Especially active in the Spring and the Fall, gophers can be a plague to any lawn or garden in North County. Even though they are capable of heavy digging in clay hillsides, they prefer moist, soft soil and their favorite hangouts are backyard gardens, plush lawns, and well laid out flower beds with lots of nice juicy bulbs and roots to eat.

Pocket gophers get their name from the cheek pouches that they use to carry their food and to transport the materials that they use to line their nests. Working with the unrestrained energy of a hamster on a wheel, gophers will dig and carry, storing up food and building up nests and runways. A single gopher can raise five or six mounds in your lawn in only one night! They use their strong front feet with large claws and their front teeth to dig rapidly in the soil. A gopher actually has a way of digging with their teeth without even getting dirt inside the mouth. When they are not working or eating they sleep in their nests that are sometimes six feet underground.

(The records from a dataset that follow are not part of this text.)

(** * HttpLatencyTester: a shallow embedding of [src/index.ts]

    The program probes one URL over HTTP, directly or through a rotating
    pool of proxies, from a [setInterval] timer.  The embedding follows the
    class method by method:

    - [JS]: the JavaScript values and operators the methods use (binary64
      numbers, the remainder operator [%], array indexing, thrown values,
      parsed JSON);
    - [Prober]: [testDirect], [testWithProxy] and [singleTest], written in
      a small monad that threads the monotonic clock and the instance
      fields and that can raise;
    - [Scheduler]: [runContinuousTesting], as a discrete-event simulation
      of the timer, the probes in flight and the interrupt signal.

    The repository holds two revisions of the file.  They differ in how a
    response body is captured ([body.json()] against [body.text()] plus the
    status code) and in what [logResult] prints; [capture] selects one. *)

From Stdlib Require Import ZArith NArith List String Bool Lia.
From Stdlib Require Import Floats.SpecFloat.
From Stdlib Require DecimalString.
Import ListNotations.

Set Implicit Arguments.

(* ================================================================== *)
(** * JavaScript values *)

Module JS.
(** The value [n * 10^(-k)] read back as a float. *)
Definition of_decimal (s : bool) (n : Z) (k : Z) : float :=
  match n with
  | Zpos p =>
      if (0 <=? k)%Z
      then match (10 ^ k)%Z with Zpos d => of_ratio s p d | _ => nan end
      else match (n * 10 ^ (- k))%Z with Zpos q => of_ratio s q 1 | _ => nan end
  | _ => signed_zero s
  end.

(** [round(x, ndigits)] of Python 3: the exact value of [x] is rounded
    half-to-even to [ndigits] decimals and the decimal is read back;
    infinities and nan are returned unchanged. *)
Definition round (x : float) (ndigits : Z) : float :=
  match Prim2SF x with
  | S754_finite s m e =>
      let '(num, den) := scaled m e ndigits in
      of_decimal s (div_half_even num den) ndigits
  | _ => x
  end.

(** C's [rint]: nearest integer, ties to even. *)
Definition rint (x : float) : float :=
  match Prim2SF x with
  | S754_finite s m e =>
      let '(num, den) := scaled m e 0 in
      of_decimal s (div_half_even num den) 0
  | _ => x
  end.

(** [a / b] with [from __future__ import division]. *)
Definition div_checked (a b : float) : option float :=
  if PrimFloat.eqb b zero then None else Some (PrimFloat.div a b).

(** [x ** 0.5].  For [x >= 0] this is the square root; a negative base
    gives a complex number in Python 3, which the writer never expects
    (well depths are non-negative) and which is left as nan here. *)
Definition pow_half (x : float) : float := PrimFloat.sqrt x.

(** *** [repr]: the shortest decimal that reads back as the same float *)

(** [dec_digits fuel n]: how many decimal digits the positive [n] has. *)
Fixpoint dec_digits (fuel : nat) (n : Z) : Z :=
  match fuel with
  | O => 0
  | S fuel' => if n <? 10 then 1 else 1 + dec_digits fuel' (n / 10)
  end.

(** [lead_zeros fuel num den]: the least [j] with [num * 10^j >= den]. *)
Fixpoint lead_zeros (fuel : nat) (num den : Z) : Z :=
  match fuel with
  | O => 0
  | S fuel' => if den <=? num then 0 else 1 + lead_zeros fuel' (num * 10) den
  end.

(** The decimal point position [k] of a positive [num / den]:
    [10^(k-1) <= num / den < 10^k]. *)
Definition decpt_of (num den : Z) : Z :=
  if den <=? num then dec_digits 400 (num / den)
  else 1 - lead_zeros 400 num den.

(** Candidates with [p] significant digits around [m * 2^e], each kept
    only when it reads back as [x]; the nearer one first. *)
Definition candidates (x : float) (m : positive) (e k p : Z) : list Z :=
  let '(num, den) := scaled m e (p - k) in
  let lo := num / den in
  let r := num mod den in
  let back c := PrimFloat.eqb (of_decimal false c (p - k)) (PrimFloat.abs x) in
  let order :=
    if r =? 0 then [lo]
    else match (2 * r ?= den) with
         | Lt => [lo; lo + 1]
         | Gt => [lo + 1; lo]
         | Eq => if Z.even lo then [lo; lo + 1] else [lo + 1; lo]
         end in
  filter back order.

Fixpoint shortest (fuel : nat) (x : float) (m : positive) (e k p : Z) : Z * Z :=
  match fuel with
  | O => (Zpos m, 0)
  | S fuel' =>
      match candidates x m e k p with
      | c :: _ => (c, p)
      | [] => shortest fuel' x m e k (p + 1)
      end
  end.

Fixpoint strip_zeros (fuel : nat) (c : Z) : Z :=
  match fuel with
  | O => c
  | S fuel' => if (c mod 10 =? 0) && (0 <? c) then strip_zeros fuel' (c / 10) else c
  end.

Definition str_of_Z (z : Z) : string := NilZero.string_of_int (Z.to_int z).

Fixpoint zeros (n : nat) : string :=
  match n with O => "" | S n' => String "0" (zeros n') end.

(** Python's [float_repr_style = 'short'] layout of a digit string [ds]
    whose value is [0.ds * 10^k]. *)
Definition layout (ds : string) (k : Z) : string :=
  let n := Z.of_nat (String.length ds) in
  if (-4 <? k) && (k <=? 16) then
    if k <=? 0 then "0." ++ zeros (Z.to_nat (- k)) ++ ds
    else if n <=? k then ds ++ zeros (Z.to_nat (k - n)) ++ ".0"
    else substring 0 (Z.to_nat k) ds ++ "."
         ++ substring (Z.to_nat k) (Z.to_nat (n - k)) ds
  else
    let ex := k - 1 in
    let mant := match ds with
                | String d EmptyString => String d EmptyString
                | String d rest => String d ("." ++ rest)
                | EmptyString => ""
                end in
    let exs := str_of_Z (Z.abs ex) in
    mant ++ "e" ++ (if ex <? 0 then "-" else "+")
         ++ (if Z.abs ex <? 10 then "0" else "") ++ exs.

(** [str(x)] for a float [x] (Python 3, where [str] is [repr]). *)
Definition str (x : float) : string :=
  match Prim2SF x with
  | S754_nan => "nan"
  | S754_infinity s => if s then "-inf" else "inf"
  | S754_zero s => if s then "-0.0" else "0.0"
  | S754_finite s m e =>
      let '(num, den) := scaled m e 0 in
      let k := decpt_of num den in
      let '(c, p) := shortest 17 x m e k 1 in
      (* a carry such as 9.5 -> 10 moves the point one place *)
      let k' := k + (dec_digits 400 c - p) in
      let ds := str_of_Z (strip_zeros 400 c) in
      (if s then "-" else "") ++ layout ds k'
  end.

(** *** numpy *)

Definition rtol : float := 1e-05%float.
Definition atol : float := 1e-08%float.

(** [np.isclose(a, b)] with the default tolerances: [|a - b| <= atol +
    rtol * |b|] on finite operands, plain equality otherwise. *)
Definition isclose (a b : float) : bool :=
  if is_finite a && is_finite b
  then PrimFloat.leb (PrimFloat.abs (PrimFloat.sub a b))
                     (PrimFloat.add atol (PrimFloat.mul rtol (PrimFloat.abs b)))
  else PrimFloat.eqb a b.

(** [ndarray.round(decimals)] for [decimals >= 0]: multiply by the power
    of ten, [rint], divide back. *)
Definition np_round (x : float) (decimals : Z) : float :=
  let f := of_decimal false (10 ^ decimals) 0 in
  PrimFloat.div (rint (PrimFloat.mul x f)) f.

Fixpoint insert_sorted (x : float) (l : list float) : list float :=
  match l with
  | [] => [x]
  | y :: l' => if PrimFloat.ltb y x then y :: insert_sorted x l' else x :: l
  end.

Fixpoint drop_repeats (l : list float) : list float :=
  match l with
  | [] => []
  | x :: l' =>
      match l' with
      | y :: _ => if PrimFloat.eqb x y then drop_repeats l' else x :: drop_repeats l'
      | [] => [x]
      end
  end.

(** [np.unique(a)]: the sorted distinct values of [a]. *)
Definition np_unique (l : list float) : list float :=
  drop_repeats (fold_right insert_sorted [] l).

End PyFloat.

(* ================================================================= *)
(** ** Python builtins *)

Module Py.

(** [str(n)] for an [int]. *)
Definition str_int (n : Z) : string := NilZero.string_of_int (Z.to_int n).

(** [sorted(l)]: a stable sort that only ever asks [y < x].  An element
    is placed before the first one that is not smaller than it. *)
Section Sorted.
Context {A : Type} (lt : A -> A -> bool).

Fixpoint insert (x : A) (l : list A) : list A :=
  match l with
  | [] => [x]
  | y :: l' => if lt y x then y :: insert x l' else x :: l
  end.

Definition sorted (l : list A) : list A := fold_right insert [] l.
End Sorted.

(** [l[::2]] and the slice assignment [l[::2] = v]. *)
Fixpoint step2 {A} (l : list A) : list A :=
  match l with
  | x :: _ :: l' => x :: step2 l'
  | _ => l
  end.

Fixpoint set_step2 {A} (l v : list A) : list A :=
  match l, v with
  | _ :: y :: l', x :: v' => x :: y :: set_step2 l' v'
  | [_], [x] => [x]
  | _, _ => l
  end.

(** [l[0], l[2] = l[2], l[0]]. *)
Definition swap02 {A} (l : list A) : list A :=
  match l with
  | a :: b :: c :: l' => c :: b :: a :: l'
  | _ => l
  end.

(** [l[1:] = v]. *)
Definition set_tail {A} (l v : list A) : list A :=
  match l with
  | x :: _ => x :: v
  | [] => v
  end.

(** [l[i]] on a list of strings that is long enough. *)
Definition item (l : list string) (i : Z) : string :=
  nth (Z.to_nat i) l "".

(** [l[-1]]. *)
Definition last_item (l : list string) : string := last l "".

(** [range(n)]. *)
Definition range (n : nat) : list Z := map Z.of_nat (seq 0 n).

(** [set(l)] for floats: the distinct values of [l] under [==], in the
    order in which they are first met.  (A nan is unequal to itself; the
    writer has no nan scale in view and none is considered below.) *)
Fixpoint set_add (x : float) (s : list float) : list float :=
  match s with
  | [] => [x]
  | y :: s' => if PrimFloat.eqb y x then s else y :: set_add x s'
  end.

Definition pyset (l : list float) : list float :=
  fold_left (fun s x => set_add x s) l [].

Definition is_not_None {A} (o : option A) : bool :=
  match o with Some _ => true | None => false end.

End Py.

(* ================================================================= *)
(** ** lxml.etree *)

Module ET.

(** An element: tag, text, tail, attributes in insertion order, children. *)
#[warnings="-register-all"]
Inductive Element : Type :=
  mkElement (tag : string) (text tail : option string)
            (attrib : list (string * string)) (children : list Element).

Definition tag (e : Element) := let '(mkElement t _ _ _ _) := e in t.
Definition text (e : Element) := let '(mkElement _ t _ _ _) := e in t.
Definition tail (e : Element) := let '(mkElement _ _ t _ _) := e in t.
Definition attrib (e : Element) := let '(mkElement _ _ _ a _) := e in a.
Definition children (e : Element) := let '(mkElement _ _ _ _ c) := e in c.

(** [ET.Element(tag)]. *)
Definition Element_ (t : string) : Element := mkElement t None None [] [].

Fixpoint assoc_set (a : list (string * string)) (k v : string) :=
  match a with
  | [] => [(k, v)]
  | (k', v') :: a' =>
      if String.eqb k' k then (k, v) :: a' else (k', v') :: assoc_set a' k v
  end.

Gophers are very solitary and will use those large front teeth and claws to defend their runways from other gophers, but a gopher’s neck and shoulders are not very flexible which puts them at great disadvantage when they are out of the tunnels. The only time that a gopher will tolerate the presence of an intruder is for a brief courtship that ends with a permanent separation and no visitation rights!

There are three types of openings into gopher runways: 

  1. The characteristic, boomerang shaped mounds,
  2. small, covered ventilation holes and,
  3. open holes that are used for gathering food or nesting materials.

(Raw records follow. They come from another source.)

(** * rc's distributed-namespace builtins (dist.c, dist.h)

    A shallow embedding of the bind table, the path canonicalizer, the
    namespace resolver and the builtins [bind], [mount], [unmount], [ns],
    [cpu], [import], [srv], [rfork] and [addns], followed by the properties
    established about them.

    Conventions.
    - A C string is a [string]; a nullable [char *] is an [option string].
    - [int] values are [Z]; [unsigned int] arithmetic is reduced modulo 2^32
      where the source relies on it ([pathhash]).
    - [bindtab] (an array of [BIND_MAX] chain heads) is a function from the
      bucket index to the chain, a chain (linked through the field [n]) is
      the list of its entries from the head on.
    - The operating system and the host shell are not part of dist.c: they
      are taken as an interface ([OS], [Shell]) the builtins are written
      against, and the properties hold for every implementation of it.
    - A builtin is a function from the state of the process ([World]) to
      its state afterwards; what it prints and launches is appended to
      [out].  [b_cpu], which writes to two arrays of fixed size, has no
      result ([None]) when a write falls outside them. *)

From Stdlib Require Import ZArith List String Ascii Bool Lia.
From Stdlib Require DecimalString FinFun.
Import ListNotations.
Local Open Scope string_scope.
Local Open Scope list_scope.
Local Open Scope Z_scope.

Infix "+++" := String.append (right associativity, at level 60).

(** ** dist.h *)

Definition BIND_REPLACE : Z := 0.
Definition BIND_BEFORE : Z := 1.
Definition BIND_AFTER : Z := 2.
Definition BIND_CREATE : Z := 4.

Definition RFNAMEG : Z := Z.shiftl 1 0.
Definition RFCNAMEG : Z := Z.shiftl 1 1.
Definition RFENVG : Z := Z.shiftl 1 2.
Definition RFCENVG : Z := Z.shiftl 1 3.
Definition RFNOTEG : Z := Z.shiftl 1 4.
Definition RFFDG : Z := Z.shiftl 1 5.
Definition RFCFDG : Z := Z.shiftl 1 6.

Definition BIND_MAX : Z := 256.
Definition SRV_DIR : string := "/tmp/rc-srv".

(** [struct Bind]; the link [n] is the tail of the chain the entry is in. *)
Record Bind : Type := mkBind {
  from : string;
  to : string;
  mode : Z
}.

(** ** C idioms *)

(** [e != 0] for an [int] expression used as a condition. *)
Definition nz (e : Z) : bool := negb (e =? 0).

(** [streq] of the host shell: equality of C strings. *)
Definition streq (a b : string) : bool := String.eqb a b.

(** [strchr(s, c) != NULL] for a character [c] other than NUL. *)
Fixpoint strchr (s : string) (c : ascii) : bool :=
  match s with
  | EmptyString => false
  | String d s' => if Ascii.eqb d c then true else strchr s' c
  end.

(** [(unsigned char)c]. *)
Definition uchar (c : ascii) : Z := Z.of_N (N_of_ascii c).

(** What [snprintf(dst, size, ...)] leaves in [dst] when the formatted text
    is [s] and [0 < size]: at most [size - 1] characters. *)
Definition truncate (size : Z) (s : string) : string :=
  substring 0 (Z.to_nat (size - 1)) s.

(** ** Internal helpers *)

Fixpoint pathhash_loop (s : string) (h : Z) : Z :=
  match s with
  | EmptyString => h
  | String c s' => pathhash_loop s' ((h * 31 + uchar c) mod 2 ^ 32)
  end.

Definition pathhash (s : string) : Z := pathhash_loop s 0 mod BIND_MAX.

(** The loop of [cleanpath] that strips trailing slashes, on the characters
    of the path in reverse order: [len > 1 && resolved[len - 1] == '/']. *)
Fixpoint strip_rev (r : list ascii) : list ascii :=
  match r with
  | c :: ((_ :: _) as r') => if Ascii.eqb c "/" then strip_rev r' else r
  | _ => r
  end.

Definition strip_slashes (path : string) : string :=
  string_of_list_ascii (rev (strip_rev (rev (list_ascii_of_string path)))).

Section Canonical.

(** [realpath(path, buf) != NULL ? buf : NULL]. *)
Variable realpath : string -> option string.

Definition cleanpath (path : option string) : string :=
  match path with
  | None => "."
  | Some EmptyString => "."
  | Some p =>
      match realpath p with
      | Some buf => buf
      | None => strip_slashes p
      end
  end.

End Canonical.

(** ** Namespace bind table *)

(** The two file-scope variables [bindtab] and [nbinds]. *)
Record Table : Type := mkTable {
  bindtab : Z -> list Bind;
  nbinds : Z
}.

(** [bindtab[h] = chain]. *)
Definition set_bucket (t : Z -> list Bind) (h : Z) (chain : list Bind)
  : Z -> list Bind :=
  fun i => if i =? h then chain else t i.

Fixpoint find_chain (key : string) (chain : list Bind) : option Bind :=
  match chain with
  | [] => None
  | b :: n => if streq (to b) key then Some b else find_chain key n
  end.

Definition find_bind (t : Table) (key : string) : option Bind :=
  find_chain key (bindtab t (pathhash key)).

(** The replace loop of [add_bind]: unlink every entry whose [to] is [key]. *)
Fixpoint unlink_to (key : string) (chain : list Bind) : list Bind :=
  match chain with
  | [] => []
  | old :: n =>
      if streq (to old) key then unlink_to key n else old :: unlink_to key n
  end.

Definition add_bind (src dst : string) (m : Z) (t : Table) : Table :=
  let h := pathhash dst in
  let b := mkBind src dst
             (Z.land m (Z.lor (Z.lor BIND_BEFORE BIND_AFTER) BIND_REPLACE)) in
  let chain := bindtab t h in
  let chain' :=
    match find_bind t dst with
    | Some _ =>
        if nz (Z.land m BIND_BEFORE) then b :: chain
        else if nz (Z.land m BIND_AFTER) then chain ++ [b]
        else b :: unlink_to dst chain
    | None => b :: chain
    end in
  mkTable (set_bucket (bindtab t) h chain') (nbinds t + 1).
(** * Backtesting engine of the sports-prediction repository

    A shallow embedding of [src/python/backtesting/backtest_engine.py]
    (class [BacktestEngine]) and the properties its specification states.

    Numbers.  The engine is embedded twice.  In the main development
    Python [float] values are idealised as exact rationals ([Q], compared
    with [==]): it is about the arithmetic the program writes down, and
    its statements are those that rounding in the last digits does not
    disturb.  Division by zero follows [Qdiv] (the quotient is [0]);
    every division the theorems go through is guarded by the source or
    named in the statement.  Where rounding, an infinity or NaN decides
    which branch the program takes (the Kelly fraction, the entry floor,
    the guards of the Sharpe and Sortino ratios), module [Binary64] gives
    the same functions over IEEE 754 binary64, the arithmetic the program
    runs in.

    Tables.  A pandas [DataFrame] is the list of its rows, in row order;
    a missing cell (None / NaN under [pd.notna]) is [None], and a cell
    read with [Series.get] is a [Cell], which tells an absent column
    from a NaN.  The [open_positions] dict is an insertion-ordered
    association list with unique keys, since the order of its items
    decides the order in which trades are appended. *)

From Stdlib Require Import QArith Qabs Qminmax Lqa ZArith Lia.
From Stdlib Require Floats.
From stdpp Require Import base list strings gmap sorting.

Local Open Scope Q_scope.

(** ** Python and NumPy primitives *)

Module Py.

(** [a < b] on floats. *)
Definition ltb (a b : Q) : bool := negb (Qle_bool b a).

(** [a <= b] on floats. *)
Definition leb (a b : Q) : bool := Qle_bool a b.

(** [a < b] where [a] may be NaN ([None]): an ordered comparison with
    NaN is [False]. *)
Definition nan_ltb (a : option Q) (b : Q) : bool :=
  match a with
  | Some x => ltb x b
  | None => false
  end.

(** Built-in [min(a, b)]: the first argument unless the second is
    strictly smaller. *)
Definition min (a b : Q) : Q := if ltb b a then b else a.

(** Built-in [max(a, b)]: the first argument unless the second is
    strictly larger. *)
Definition max (a b : Q) : Q := if ltb a b then b else a.

(** Built-in [sum(xs)]: a left fold that starts from [0]. *)
Definition sum (xs : list Q) : Q := fold_left Qplus xs 0.

(** Built-in [abs]. *)
Definition abs (a : Q) : Q := Qabs a.

(** Rounding of an exact rational to the nearest integer, ties to the
    even one, as [round] does. *)
Definition round_half_even (q : Q) : Z :=
  let n := Qnum q in
  let d := Z.pos (Qden q) in
  let fl := (n / d)%Z in
  let r := (n mod d)%Z in
  match (2 * r ?= d)%Z with
  | Lt => fl
  | Gt => (fl + 1)%Z
  | Eq => if Z.even fl then fl else (fl + 1)%Z
  end.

The three methods for gopher control that are most effective are:

  1. Gas introduced into the runways by hose, pellet, or smoke bombs.
  2. Different types of traps that are set by hand.
  3. Anticoagulant or acute poison baits.

We recommend that you avoid the various types of electronic devices that claim to repel pests such as gophers. I know that there is a new one that comes out every season or so, and they all have two things in common … they each have a great guarantee, and none of them are even marginally effective. Great packaging though!


Every time that I see a gopher mound in my front yard I am tempted to get out the garden hose and flush the thing out. I was actually successful in doing that once, but water is largely ineffective in the kind of soil that gophers prefer. They instinctively build their nests and runways to avoid water hazards.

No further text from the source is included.